Alice took hold of the handle and opened the door, marching straight up to the scratched table and taking a seat opposite the annoyed face of David Burke. Lange took a seat next to her.
Burke hadn’t wanted a lawyer. Said he didn’t need one. He sat with a stern look on his pockmarked face, his perceptive but beady eyes watching the detectives, arms crossed and forming a formidable barrier across his chest. A slightly stubby nose sat between two scarred cheeks. He must have suffered bad from acne, Alice and Lange both commented in their heads.
Alice started the interview and the questions began.
“What relation do you have to Tommy Lewis?” she asked straight away.
“He was married to my mother.”
“Who is?”
“Carolyn Burke.”
“When was the last time you saw Tommy?”
“2000. Not long after he kicked me and Mum out and we had to live at a women’s refuge for eight months until the council housed us in a flea-bitten flat.”
“You sound bitter about that.”
“To tell you the truth, I was a kid, and playing with the other kids who were there was fun. There was a park behind the place and I’ve got a lot of fond memories of those months. It was only years later that I came to realize the damage that experience had done to my mum in the longterm.”
“And what was that?”
David Burke shook his head.
“I
s this what this is about? Tommy Lewis’ death.”
“For now.” She looked him right in the eyes when she said this and he narrowed his own.
“I thought you already knew who killed him,” Burke said.
“We do. Now tell me what growing up was like with Tommy Lewis.”
David Burke frowned and tightened the arms across his chest.
“If you were suggesting did he touch me,” he began in a tired voice, “then I hate to disappoint you. Because Tommy Lewis only liked little girls, so I never got to experience the darkest side of him. Other than that, I lived a spoilt life with him. For those ten years I spent in his house, he treated me kindly. Holidays. Computers. My own motocross bike. I’ll admit he treated Mum like shit, but then, I kind of understood. She drank too much and was completely unstable. Liked drugs. Sleeping pills. Barbiturates. That sort of stuff.
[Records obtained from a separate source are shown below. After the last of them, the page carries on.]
Lemma big_clean s : clean (run_in test_path 1100 (writebig s) (small_world nl1 d1 nl2 d2)) = true.
Proof.
  assert (Hp : test_path (bytes_of "big") = true) by (vm_compute; reflexivity). generalize dependent test_path. intros P Hp.
  unfold writebig. cbv zeta. rewrite (run_in_call P 1099 _ _ _ _ _ open_big Hp). change (3 <? 0) with false. cbv iota.
  match goal with |- context [bind (loop _ _) ?k] => destruct (big_writes s P 562 (fun x => bind (Ret x) k) 268 0 buf0 []) as (l' & buf' & Hl & Hr); [done..|] end.
  etransitivity; [apply (f_equal clean); exact Hr|]. clear Hr. cbn [bind app]. unfold writing.
  rewrite (run_in_call P 561 _ _ _ _ _ (close_big _ _ _ _) eq_refl), (run_in_call P 560 _ _ _ _ _ (reopen_big _ _ _ _) Hp).
  change (3 <? 0) with false. cbv iota.
  match goal with |- context [bind (loop _ _) ?k] => pose proof (big_reads s P 22 (fun x => bind (Ret x) k) (Hfile 3 (1024 * 268) true true) l' 268 0 buf' eq_refl) as Hr end.
  etransitivity; [apply (f_equal clean); exact Hr|]. clear Hr. cbn [bind]. unfold reading. rewrite (run_in_call P 21 _ _ _ _ _ (close_big _ _ _ _) eq_refl).
  destruct (unlink_big (blocks 268) [Htty 0; Hfile 3 (1024 * 268) true true; Hfile 3 (1024 * 268) true false] std3 l') as [nd Hu].
  rewrite (run_in_call P 20 _ _ _ _ _ Hu Hp). change (0 <? 0) with false. cbv iota. cbn [run_in clean fds names].
  rewrite !bool_decide_eq_true_2; [done|done| |done]. unfold out. cbn [log]. rewrite omap_app. cbn. rewrite app_nil_r.
  clear Hu. induction Hl as [|e l'' [c ->] _ IH]; [done|]. cbn. exact IH.
Qed.
End Writebig.

(** *** Every file system *)

Section Pass.
Context (w : world) (f i i1 i2 : nat) (nl1 nl2 : Z) (d1 d2 : list Z).
Context (Hfds : fds w = {[ 0 := f; 1 := f; 2 := f ]}) (Hcons : ftab w !! f = Some (Htty i)).
Context (Hecho : names w !! bytes_of "echo" = Some i1) (Hprog : nodes w !! i1 = Some (Node T_FILE nl1 d1)).
Context (Hdot : names w !! bytes_of "." = Some i2) (Hdir : nodes w !! i2 = Some (Node T_DIR nl2 d2)).
Context (Hnone : forall p, test_file p = true -> names w !! p = None).

Lemma test_file_new p : test_file p = true -> names (small_world nl1 d1 nl2 d2) !! p = None.
Proof using.
  intros Hp. cbn [names small_world]. rewrite lookup_insert_None, lookup_singleton_None. split; intros <-; vm_compute in Hp; discriminate Hp.
Qed.

Lemma small_framed : frame test_path (log w) (small_world nl1 d1 nl2 d2) w.
Proof using Hfds Hcons Hecho Hprog Hdot Hdir Hnone.
  exists (fun k => match k with 1%nat => i1 | _ => i2 end), (fun _ => f).
  assert (Hn : forall k, is_Some (nodes (small_world nl1 d1 nl2 d2) !! k) -> k = 1%nat \/ k = 2%nat).
  { intros k [x Hx]. cbn [nodes small_world] in Hx. apply lookup_insert_Some in Hx as [[<- _]|[_ Hx]]; [by left|]. apply lookup_singleton_Some in Hx as [<- _]. by right. }
  assert (Hne : i1 <> i2) by (unfold T_FILE, T_DIR in *; congruence).
  split.
  - intros p Hp. unfold test_path in Hp. rewrite !orb_true_iff, !bool_decide_eq_true in Hp. destruct Hp as [[Hp| ->]| ->].
    + by rewrite Hnone, test_file_new.
    + rewrite Hecho. reflexivity.
    + rewrite Hdot. reflexivity.
  - intros p k _. cbn [names nodes small_world]. intros [[_ <-]|[_ [_ <-]%lookup_singleton_Some]]%lookup_insert_Some; [|rewrite lookup_insert_ne by done]; by eexists.
  - intros k nd Hk. destruct (Hn k (mk_is_Some _ _ Hk)) as [-> | ->]; cbn [nodes small_world] in Hk.
    + rewrite lookup_insert_eq in Hk. by injection Hk as <-.
    + rewrite lookup_insert_ne, lookup_singleton_eq in Hk by done. by injection Hk as <-.
  - intros k k' [-> | ->]%Hn [-> | ->]%Hn E; [done|by destruct Hne|by destruct Hne|done].
  - intros fd. rewrite Hfds. cbn [fds small_world]. destruct (decide (fd = 0)) as [->|H0]; [done|]. rewrite !(lookup_insert_ne _ 0) by done.
    destruct (decide (fd = 1)) as [->|H1]; [done|]. rewrite !(lookup_insert_ne _ 1) by done.
    destruct (decide (fd = 2)) as [->|H2]; [done|]. by rewrite !lookup_singleton_ne by done.
  - intros fd k. cbn [fds ftab small_world]. intros Hk. assert (k = 0%nat) as ->; [|by eexists].
    apply lookup_insert_Some in Hk as [[_ <-]|[_ [[_ <-]|[_ [_ <-]%lookup_singleton_Some]]%lookup_insert_Some]]; done.
  - intros k h Hk. cbn [ftab small_world] in Hk. apply list_lookup_singleton_Some in Hk as [-> <-]. exists (Htty i). split; [done|constructor].
  - intros k j off rd wr Hk. cbn [ftab small_world] in Hk. by apply list_lookup_singleton_Some in Hk as [_ ?].
  - intros k k' [x Hx] [y Hy] _. cbn [ftab small_world] in Hx, Hy. apply list_lookup_singleton_Some in Hx as [-> _], Hy as [-> _]. done.
  - by rewrite app_nil_r.
Qed.

Lemma passes t o : clean (run_in test_path 1100 t (small_world nl1 d1 nl2 d2)) = true -> Forall plenty o ->
  exists w', run 1100 o t w = Done tt w' /\ dom (fds w') = dom (fds w) /\ out 1 w' = out 1 w /\ forall p, test_file p = true -> names w' !! p = None.
Proof using Hfds Hcons Hecho Hprog Hdot Hdir Hnone.
  intros Hc Ho. pose proof (run_frame test_path (log w) 1100 t o _ _ small_framed Ho) as Hr.
  destruct (run_in test_path 1100 t _) as [[] v| | |]; try done. destruct Hr as (w' & Hr & σ & τ & F). unfold clean in Hc.
  rewrite !andb_true_iff, !bool_decide_eq_true in Hc. destruct Hc as [[Hv Hout] Hnm]. exists w'. split; [done|]. split_and!.
  - apply set_eq. intros fd. rewrite !elem_of_dom, (fr_fds _ _ _ _ _ _ F), fmap_is_Some, <- !elem_of_dom, Hv, Hfds. by rewrite !dom_insert_L, !dom_singleton_L.
  - unfold out in *. by rewrite (fr_log _ _ _ _ _ _ F), omap_app, Hout, app_nil_r.
  - intros p Hp. rewrite (fr_names _ _ _ _ _ _ F) by (unfold test_path; by rewrite Hp). rewrite Hnm. pose proof (test_file_new p Hp) as H. cbn [names small_world] in H. by rewrite H.
Qed.
End Pass.


(** The root directory of a new disk, and two choices of the kernel. *)
Definition new_disk : world := {|
  names := {[ bytes_of "echo" := 7%nat; bytes_of "." := 1%nat; bytes_of "README" := 2%nat ]};
  nodes := {[ 7%nat := Node T_FILE 1 [127; 69]; 1%nat := Node T_DIR 1 []; 2%nat := Node T_FILE 1 [120] ]};
  fds := {[ 0 := 4%nat; 1 := 4%nat; 2 := 4%nat ]}; ftab := replicate 5 (Htty 3); tty := []; children := [];
  room := 60; nextpid := 5; orphans := false; is_child := true; log := [] |}.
It must’ve upset him to have a wife who was always so out of it. I know it hurt at times to have a mother like that.”
“So you never hated Tommy?”“No. Not even when he slammed the door in my face when I tried to see him a month after he kicked us out.”
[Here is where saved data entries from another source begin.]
Lemma stops_bind {A B} s s1 (ra : A -> list Z) (rb : B -> list Z) (m : res A) (k : A -> res B) :
  stops s1 ra m -> (length s1 <= length s)%nat ->
  (forall a, (length (ra a) <= length s1)%nat -> stops s rb (k a)) -> stops s rb (res_bind m k).
Proof. destruct m; cbn; auto. Qed.

Lemma parse_stops fuel :
  (forall s, (4 * length s + 4 <= fuel)%nat -> stops s snd (parseline fuel s)) /\
  (forall s, (4 * length s + 3 <= fuel)%nat -> stops s snd (parsepipe fuel s)) /\
  (forall s, (4 * length s + 2 <= fuel)%nat -> stops s snd (parseexec fuel s)) /\
  (forall s, (4 * length s + 1 <= fuel)%nat -> stops s snd (parseblock fuel s)).
Proof.
  induction fuel as [|fuel (IHl & IHp & IHe & IHb)]; [split; [|split; [|split]]; intros s Hf; lia|].
  split; [|split; [|split]]; intros s Hf; cbn [parseline parsepipe parseexec parseblock].
  - eapply stops_bind; [apply IHp; lia|done|]. intros [c s1] Hs1. cbn [snd] in Hs1.
    eapply stops_bind; [apply (parseback_stops _ c s1); lia|done|]. intros [c2 s2] Hs2. cbn [snd] in Hs2.
    destruct (peek_shorter s2 ";") as [Hp Hg]. destruct (peek s2 ";") as [s3 b]. cbn [fst snd] in *.
    destruct b; [|cbn; lia]. specialize (Hg eq_refl). destruct (gettoken s3) as [[[tok q] eq] s4]. cbn [snd] in Hg.
    eapply stops_bind; [apply (IHl s4); lia|lia|]. intros [r s5] Hs5. cbn in *. lia.
  - eapply stops_bind; [apply IHe; lia|done|]. intros [c s1] Hs1. cbn [snd] in Hs1.
    destruct (peek_shorter s1 "|") as [Hp Hg]. destruct (peek s1 "|") as [s3 b]. cbn [fst snd] in *.
    destruct b; [|cbn; lia]. specialize (Hg eq_refl). destruct (gettoken s3) as [[[tok q] eq] s4]. cbn [snd] in Hg.
    eapply stops_bind; [apply (IHp s4); lia|lia|]. intros [r s5] Hs5. cbn in *. lia.
  - destruct (peek_shorter s "(") as [Hp _]. destruct (peek s "(") as [s1 b]. cbn [fst] in Hp. destruct b.
    + specialize (IHb s1 ltac:(lia)). destruct (parseblock fuel s1) as [[c s2]|msg|r|]; cbn in *; [lia|done|done|done].
    + eapply stops_bind; [apply (parseredirs_stops _ s1); lia|lia|]. intros [rs s2] Hs2. cbn [snd] in Hs2.
      eapply stops_bind; [apply (parseargs_stops _ [] rs s2); lia|lia|]. intros [[args rs'] s3] Hs3. cbn in *. lia.
  - destruct (peek_shorter s "(") as [Hp Hg]. destruct (peek s "(") as [s1 b]. cbn [fst snd] in *. destruct b; [|done].
    cbn [negb]. specialize (Hg eq_refl). destruct (gettoken s1) as [[[tok q] eq] s2]. cbn [snd] in Hg.
    eapply stops_bind; [apply (IHl s2); lia|lia|]. intros [c s3] Hs3. cbn [snd] in Hs3.
    destruct (peek_shorter s3 ")") as [Hp3 Hg3]. destruct (peek s3 ")") as [s4 b]. cbn [fst snd] in *. destruct b; [|done].
    cbn [negb]. specialize (Hg3 eq_refl). destruct (gettoken s4) as [[[tok' q'] eq'] s5]. cbn [snd] in Hg3.
    eapply stops_bind; [apply (parseredirs_stops _ s5); lia|lia|]. intros [rs s6] Hs6. cbn in *. lia.
Qed.

(** C25: the shell's parser ends on every line: parsecmd() returns a command or
    reports an error, whatever bytes the line holds. *)
Theorem parsecmd_ends buf : parsecmd buf <> NoFuel.
Proof.
  unfold parsecmd. destruct (parse_stops (4 * length (cstr buf) + 4)) as (Hl & _). specialize (Hl (cstr buf) ltac:(lia)).
  destruct (parseline _ _) as [[c s]|msg|r|]; cbn in *; [|done|done|done]. by destruct (skip is_ws s).
Qed.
“So you wanted him as a father then?”
“I was an eleven-year-old boy. I would have had anyone for a father and he’d been it for ten years. It really hurt when I learned that he wasn’t my real dad. I guess it hurt Tommy, too. Made him real angry. In the divorce, he gave my mum nothing. Left us to fend on our own. I mean, she was only a kid herself. Fifteen when she had me and only twenty-six when he kicked us out. She’d never even had a job.”
“How’d Tommy know you weren’t his son?”
“He did a test. He’d suspected it and had some of my blood taken by a doctor. They confirmed that he wasn’t my dad. It was the final straw. He kicked us out that weekend.”
“But you’ve been getting on lately,” George Lange suggested, gazing straight into David Burke’s eyes. “Since you got back in contact.”